Rothamstad’taki istatistik mirasını en iyi değerlendiren ise Iowa Eyalet Üniversitesi Matematik Bölümü’nde ilk istatistik dersini tasarlayan ve yürüten George Waddell Snedecor(1882-1972) oldu. 1914-1915 yıllarında yüksekokul düzeyindeki ilk resmi istatistik programının başladığı  bu üniversitede, programdaki öğretim üyelerinin 1920’lerde başlayan çabaları ile, önce 1927’de Matematiksel İstatistik Hizmeti ve sonra da 1933’te istatistiksel danışmanlık merkezleri’nin ilki olan İstatistik Laboratuarı kuruldu.  1931’de, Snedecor  yaz okulunda eğitim vermek üzere Fisher’i Iowa’ya davet etti. Fisher’in burada verdiği eğitim, istatistiğin bir bilim olarak kavranmasını büyük ölçüde etkiledi.
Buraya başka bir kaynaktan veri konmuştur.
(* ===== verification/Workers.v ===== *)
(** * The threads that serve the queues: [queue_worker_thread], [queue_thread] of [dbos/_queue.py]

    A worker polls one queue: it reads the queue's configuration again, waits, asks the
    database for workflows ([dispatch]) and hands each to the pool of threads
    ([execute_each]); its polling interval grows while the database is contended. The manager
    looks once a second for expired delays and for queues without a live worker. What other
    threads and processes do is in the arguments: [wait] is the machine after a wait,
    [locked] the rows others hold, [outage] an error the database raises instead of an answer. A
    handle's thread is a process of its own, which the pool runs when it gets to it. *)
From Stdlib Require Import QArith Qminmax Qpower Lqa.
From S2P Require Import Prelude Errors Schema Retry Serialization Workflows Context Steps Queues Process Execution Durability Recovery.
Open Scope nat_scope.

(** ** The polling interval, in seconds *)

Definition polling_interval_sec (queue : Queue) : Q := inject_Z (q_polling_interval_ms queue) / 1000.
Definition max_polling_interval (queue : Queue) : Q := Qmax (polling_interval_sec queue) 120.

(** Clamped to the bounds of the configuration. *)
Definition clamp_interval (queue : Queue) (polling_interval : Q) : Q :=
  Qmax (polling_interval_sec queue) (Qmin polling_interval (max_polling_interval queue)).

(** [isinstance(e.orig, (errors.SerializationFailure, errors.LockNotAvailable))] *)
Definition contention (e : pyexn) : bool :=
  match e with
  | DBAPIError _ (Some orig) _ => bool_decide (oe_sqlstate orig ∈ [Some "40001"; Some "55P03"])
  | _ => false
  end.

(** The interval after an iteration with the result [r]. *)
Definition next_interval {A} (queue : Queue) (polling_interval : Q) (r : res pyexn A) : Q :=
  let polling_interval :=
    match r with
    | Err e => if contention e then Qmin (max_polling_interval queue) (polling_interval * 2) else polling_interval
    | Ok _ => polling_interval
    end in
  Qmax (polling_interval_sec queue) (polling_interval * (9 # 10)).

Section workers.
Context {W : Type} `{Host W, Codecs} (serializer : Serializer) (executor_id : string).
Notation machine := (@machine W).
Notation workflow_handle := (@workflow_handle W).
Context (polls : nat) (app_id app_version : string) (reg : registry (W:=W)).
Context (wait : Q → machine → machine) (locked : machine → gset string) (outage : machine → option pyexn).

(** ** Workers *)

(** The state of a worker between two iterations. *)
Record worker := { wk_queue : Queue; wk_polling_interval : Q }.

(** The configuration as the database has it now, the old one when it cannot be read; [None]
    when the queue has been deleted. *)
Definition reload (queue : Queue) : process machine (option Queue) :=
  if q_database_backed queue then
    and_then (act (λ s, (s, match outage s with Some e => Err e | None => get_queue (m_db s) (q_name queue) false end)))
      (λ r, match r with
            | Ok latest => mret latest
            | Err e => if is_Exception e then mret (Some queue) else Returns (Err e)
            end)
  else mret (Some queue).

(** [start_queued_workflows] for a partition, with the workflows this process runs on it. *)
Definition dispatch (queue : Queue) (key : option string) : process machine (list string) :=
  local_running_count ← act (gets (count_for_queue (q_name queue) key));
  act (λ s, match outage s with
            | Some e => (s, Err e)
            | None => let '(d, r) := start_queued_workflows (now_ms (m_world s)) (time_ms (m_world s)) queue executor_id
                                       app_version key local_running_count (locked s) (m_db s) in
                      (s <| m_db := d |>, r)
            end).

(** [for id in dequeued_workflows: ...]: the handles, and what ends the loop early. *)
Fixpoint execute_each (uuids xids : string → string) (ids : list string) :
    process machine (list workflow_handle * res pyexn unit) :=
  match ids with
  | [] => mret ([], Ok tt)
  | id :: rest =>
      and_then (execute_workflow_by_id serializer executor_id polls app_id app_version (uuids id) (xids id) reg id false true None)
        (λ r, match r with
              | Ok handle => '(handles, r') ← execute_each uuids xids rest; mret (handle :: handles, r')
              | Err e => if is_Exception e then execute_each uuids xids rest else mret ([], Err e)
              end)
  end.

Definition serve (uuids xids : string → string) (queue : Queue) (key : option string) :
    process machine (list workflow_handle * res pyexn unit) :=
  and_then (dispatch queue key) (λ r, match r with
    | Ok ids => execute_each uuids xids ids
    | Err e => mret ([], Err e)
    end).

Fixpoint serve_partitions (uuids xids : string → string) (queue : Queue) (keys : list string) :
    process machine (list workflow_handle * res pyexn unit) :=
  match keys with
  | [] => mret ([], Ok tt)
  | key :: rest =>
      '(handles, r) ← serve uuids xids queue (Some key);
      match r with
      | Ok _ => '(handles', r') ← serve_partitions uuids xids queue rest; mret ((handles ++ handles')%list, r')
      | Err e => mret (handles, Err e)
      end
  end.

Definition serve_queue (uuids xids : string → string) (queue : Queue) : process machine (list workflow_handle * res pyexn unit) :=
  if q_partition_queue queue then
    and_then (act (λ s, (s, match outage s with Some e => Err e | None => Ok (get_queue_partitions (m_db s) (q_name queue)) end)))
      (λ r, match r with
            | Ok keys => serve_partitions uuids xids queue keys
            | Err e => mret ([], Err e)
            end)
  else serve uuids xids queue None.

(** One iteration: the worker as it goes on, unless it ends, and the handles of what it
    started. [jitter] is [random.uniform(0.95, 1.05)]. *)
Definition worker_round (jitter : Q) (uuids xids : string → string) (wk : worker) :
    process machine (option worker * list workflow_handle) :=
  latest ← reload (wk_queue wk);
  match latest with
  | None => mret (None, [])
  | Some queue =>
      let polling_interval := clamp_interval queue (wk_polling_interval wk) in
      _ ← act (modify (wait (polling_interval * jitter)));
      '(handles, r) ← serve_queue uuids xids queue;
      match r with
      | Err e => if is_Exception e
                 then mret (Some {| wk_queue := queue; wk_polling_interval := next_interval queue polling_interval r |}, handles)
                 else mret (None, handles)
      | Ok _ => mret (Some {| wk_queue := queue; wk_polling_interval := next_interval queue polling_interval r |}, handles)
      end
  end.
(** What a manager puts back is what it found. *)
Class SettingLaws (T : Type) `{Setting T} : Prop := {
  put_back v c c' : settings c' = settings (with_setting v c) → settings (with_setting (setting c) c') = settings c;
}.

Ltac put_back := split; intros v c c'; destruct c, c', v; unfold settings; simpl; congruence.
#[export] Instance timeout_laws : SettingLaws TimeoutSetting. Proof. put_back. Qed.
#[export] Instance attributes_laws : SettingLaws AttributesSetting. Proof. put_back. Qed.
#[export] Instance enqueue_laws : SettingLaws EnqueueSetting. Proof. put_back. Qed.
#[export] Instance debounce_laws : SettingLaws DebounceSetting. Proof. put_back. Qed.
#[export] Instance auth_laws : SettingLaws AuthSetting. Proof. put_back. Qed.
#[export] Instance log_laws : SettingLaws LogSetting. Proof. put_back. Qed.

Lemma update_current f l c t :
  t_current t = Some l → t_objects t !! l = Some c →
  update f t = (t <| t_objects := <[l := f c]> (t_objects t) |>, Ok tt).
Proof.
  intros Hl Hc.
  assert (alter f l (t_objects t) = <[l := f c]> (t_objects t)) as Halter.
  { apply map_eq. intros l'. destruct (decide (l = l')) as [<-|Hne].
    - by rewrite lookup_alter_eq, lookup_insert_eq, Hc.
    - by rewrite lookup_alter_ne, lookup_insert_ne. }
  unfold update, assert_current_dbos_context, get_local_dbos_context, mbind, SM_bind, modify.
  rewrite Hl. simpl. by rewrite Hc, Hl, Halter.
Qed.
(* ===== verification/System.v ===== *)
(** * The system: every operation as a step of the workflow lifecycle

    An [action] is a call of one of the operations that write the database, with its
    arguments; [run] makes the call. [change] lists the statements the operations are
    made of, each under its [kind]: what may happen to a row of [workflow_status]
    is the lifecycle [row_step], and the other tables only grow, except where a workflow is
    deleted with all that belongs to it. That every action is a sequence of changes of its
    kinds ([actions_refine_changes]) carries the invariants over every history. *)
From S2P Require Import Prelude Errors Schema Retry Serialization Workflows Context Steps Events Forks Messages Queues Collection Streams Exports Schedules.

(** ** The abstract system *)

Inductive kind :=
| Submit      (* a workflow is inserted *)
| Touch       (* bookkeeping of a row: its status and outcome stay *)
| Start       (* ENQUEUED to PENDING *)
| Requeue     (* PENDING to ENQUEUED *)
| Release     (* DELAYED to ENQUEUED *)
| Park        (* PENDING to MAX_RECOVERY_ATTEMPTS_EXCEEDED *)
| Complete    (* to SUCCESS or ERROR *)
| Cancel      (* to CANCELLED *)
| Resume      (* to ENQUEUED again *)
| Delete      (* workflows are deleted *)
| Checkpoint  (* checkpoints and the history of events and streams grow *)
| Publish     (* an event is set, or set again *)
| Message     (* messages are sent or consumed *)
| Configure.  (* queues, schedules and versions are configured *)

#[export] Instance kind_eq_dec : EqDecision kind.
Proof. solve_decision. Defined.
(* ===== verification/Calls.v ===== *)
(** * Direct calls of workflows, handles, and steps without a decorator: [dbos/_core.py]

    A workflow function that is called starts the workflow in the caller's thread and
    checkpoints its result in the caller ([call_workflow], the wrapper of
    [workflow_wrapper]); [start_workflow] gives a handle instead, whose [get_result] does the
    checkpoint. [run_step] runs a plain function as a step. *)
From S2P Require Import Prelude Errors Schema Retry Serialization Workflows Context Steps Queues Process Execution Durability Recovery.
Open Scope nat_scope.

(** [resctx]: the caller's context as it is left, and the one its checkpoint of the result
    is made under, if it is a workflow's. *)
Definition snapshot_result_ctx (cctx : option DBOSContext) : option DBOSContext * option DBOSContext :=
  match cctx with
  | Some c => if is_workflow c then let '(c, res) := snapshot_step_ctx false c in (Some c, Some res) else (Some c, None)
  | None => (None, None)
  end.

Section calls.
Context {W : Type} `{Host W, Codecs} (serializer : Serializer) (executor_id : string).
Notation machine := (@machine W).
Notation workflow_info := (@workflow_info W).
Notation workflow_handle := (@workflow_handle W).
Notation init_workflow := (Execution.init_workflow (W:=W) serializer executor_id).
Notation await_result := (await_result (W:=W) serializer).

(** ** The wrapper of a workflow function *)

(** [check_and_init]: the recorded result, or the context and the status to run with. *)
Definition check_and_init (polls : nat) (app_version owner_xid : string) (info : workflow_info) (inputs : WorkflowInputs)
    (workflow_timeout_ms workflow_deadline_epoch_ms : option Z) (newwfctx ctx : DBOSContext) :
    process machine (pyval + DBOSContext * WorkflowStatusInternal) :=
  let child_wfid := cx_id_assigned_for_next_workflow newwfctx in
  r ← (if has_parent newwfctx then
         database (λ _, check_operation_execution (cx_parent_workflow_id newwfctx) (cx_parent_workflow_fid newwfctx) (wf_name info))
       else mret None);
  match nonempty (r ≫= rr_error), nonempty (r ≫= rr_child_workflow_id) with
  | Some error, _ =>
      e ← returns (deserialize_exception error (r ≫= rr_serialization) serializer);
      Returns (Err e)
  | None, Some child => v ← await_result polls child; mret (inl v)
  | None, None =>
      '(ctx, status, should_execute) ←
        init_workflow app_version owner_xid ctx info inputs None workflow_timeout_ms workflow_deadline_epoch_ms
          (wf_max_recovery_attempts info) None false false (wf_serialization_type info) child_wfid;
      _ ← (if has_parent newwfctx then
             database (λ _, record_child_workflow (cx_parent_workflow_id newwfctx) child_wfid
                              (cx_parent_workflow_fid newwfctx) (wf_name info))
           else mret tt);
      if should_execute : bool then mret (inr (ctx, status))
      else v ← await_result polls (wi_workflow_uuid status); mret (inl v)
  end.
Ancak istatistiksel danışmanlık mesleğinin yıldızı, II. Dünya savaşı sırasında kurulan Harekat Araştırma Takımları içinde yer alan istatistikçilerin, acil çözüm bekleyen bir çok güncel araştırma sorununa  hemen uygulanabilir çözümler üretmeleri ile parladı.  Savaşın hemen ardından Japonlar, A.B.D. silahlı kuvvetleri ve hükümetinin istatistiksel baş danışmanı olan Edward Deming(1990-1993)’i,  ondan soruşturma tasarımı, kabul örneklemesi ve nitelik denetim tekniklerini öğrenmek üzere davet ettiler. 1950’lerdeki 18 ziyaretinde, başta Toyota olmak üzere büyük Japon şirketlerinin üst düzey yöneticilerine  tümleşik nitelik denetiminin ünlü 14 maddelik öğüdünü verdi. Japon  değer bilirliğinin güzel bir örneği olarak bugün Toyota yönetim binasındaki  kurucusunun resmi yanında Deming’inki de asılı durmaktadır.  Otuz yıl içinde Japon sanayi A.B.D. sanayini geçti. Neave(1987),  Deming’in düşünce ve öğütlerini Japonlar’ın Amerikalılar’dan daha iyi dinlediğini, öğrendiğini ve içselleştirdiğini söylüyor.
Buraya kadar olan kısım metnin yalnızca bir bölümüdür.